The inspector general (IG) for the Department of Energy found the handling of security canines at the Y-12 National Security Complex must be improved in order to assure the protection of the facility and the bomb-grade uranium stored there.
“We found that half of the canine teams we observed failed explosive detection tests, many canines failed to respond to at least one of the handler’s commands, and that canines did not receive all required training,” the report (pdf) states.
The dogs are provided through a contractor, presumably K-9 SOS, working under a five-year deal worth nearly $15 million.
The IG’s office said there had been claims the contactor had “rigged” proficiency tests for the dogs. But it was unable to confirm these accusations. Auditors did confirm claims that the dogs were overworked and not given enough rest between shifts, especially on hot days.

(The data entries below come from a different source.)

(** Gibbs' inequality, term by term: against log-probabilities [ls], a
    probability [t] contributes at least [t - exp ls]. *)
Lemma gibbs_terms (ts ls : list R) :
  length ts = length ls ->
  Forall (fun t => 0 <= t) ts ->
  Rsum ts - Rsum (map exp ls)
  <= Rsum (zip_with (fun t l => - (t * l) + xlogx t) ts ls).
Proof.
  intros Hlen Hts. revert ls Hlen.
  induction Hts as [|t ts Ht _ IH]; intros [|l ls] Hlen; try done.
  - cbn [zip_with map]. rewrite !Rsum_nil. lra.
  - cbn [zip_with map]. rewrite !Rsum_cons.
    specialize (IH ls ltac:(by injection Hlen)).
    assert (t - exp l <= - (t * l) + xlogx t); [|lra].
    unfold xlogx. case_decide as Hpos.
    + pose proof (ln_le_minus_one (exp l / t)) as Hln.
      assert (0 < exp l / t) as Hq
        by (apply Rdiv_lt_0_compat; [apply exp_pos | done]).
      specialize (Hln Hq). unfold Rdiv in Hln.
      rewrite ln_mult, ln_exp, ln_Rinv in Hln;
        [|done|apply exp_pos|by apply Rinv_0_lt_compat].
      assert (t * (l + - ln t) <= t * (exp l * / t - 1))
        by (apply Rmult_le_compat_l; lra).
      replace (t * (exp l * / t - 1)) with (exp l - t) in * by (field; lra).
      lra.
    + assert (t = 0) as -> by lra. pose proof (exp_pos l). lra.
Qed.

Lemma zip_with_split_sum (f g : R -> R -> R) (ts ls : list R) :
  Rsum (zip_with (fun t l => f t l + g t l) ts ls)
  = Rsum (zip_with f ts ls) + Rsum (zip_with g ts ls).
Proof.
  revert ls. induction ts as [|t ts IH]; intros [|l ls]; cbn [zip_with];
    rewrite ?Rsum_nil, ?Rsum_cons, ?IH; lra.
Qed.

Lemma zip_with_fst_sum (f : R -> R) (ts ls : list R) :
  length ts = length ls ->
  Rsum (zip_with (fun t _ => f t) ts ls) = Rsum (map f ts).
Proof.
  revert ls. induction ts as [|t ts IH]; intros [|l ls] Hlen; try done.
  cbn [zip_with map]. rewrite !Rsum_cons, IH by (by injection Hlen). done.
Qed.

Lemma exp_log_softmax_sum (l : list R) :
  l <> [] -> Rsum (map exp (log_softmax l)) = 1.
Proof.
  intros Hne. pose proof (Rsum_exp_positive l Hne) as Hpos.
  unfold log_softmax. cbv zeta. rewrite map_map.
  rewrite (map_ext (fun x => exp (x - ln (Rsum (map exp l))))
             (fun x => exp x * / Rsum (map exp l))).
  - rewrite (Rsum_map_scale exp). field. lra.
  - intros x. unfold Rminus. rewrite exp_plus, exp_Ropp, exp_ln by done. done.
Qed.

Y-12 has gotten into trouble before over security problems, including security personnel allegedly cheating on exams, and an incident last summer when three peace activists breached the site’s uranium storage area.
To Learn More:
Tired, Poorly Trained Guard Dogs Could Endanger Nuclear Arms Site (by Diane Barnes, Government Executive)
Alleged Improprieties Regarding the Canine Program at the Department of Energy's Y-12 Site (Department of Energy, Office of the Inspector General) (pdf)
The 82-Year-Old Nun Who Breached U.S. High-Security Nuclear Complex (by Matt Bewig, AllGov)
Lawsuit Challenges Effectiveness of Drug- and Bomb-Sniffing Police Dogs (by Noel Brinkerhoff, AllGov)
Military Dog Surge in Afghanistan (by Noel Brinkerhoff, AllGov)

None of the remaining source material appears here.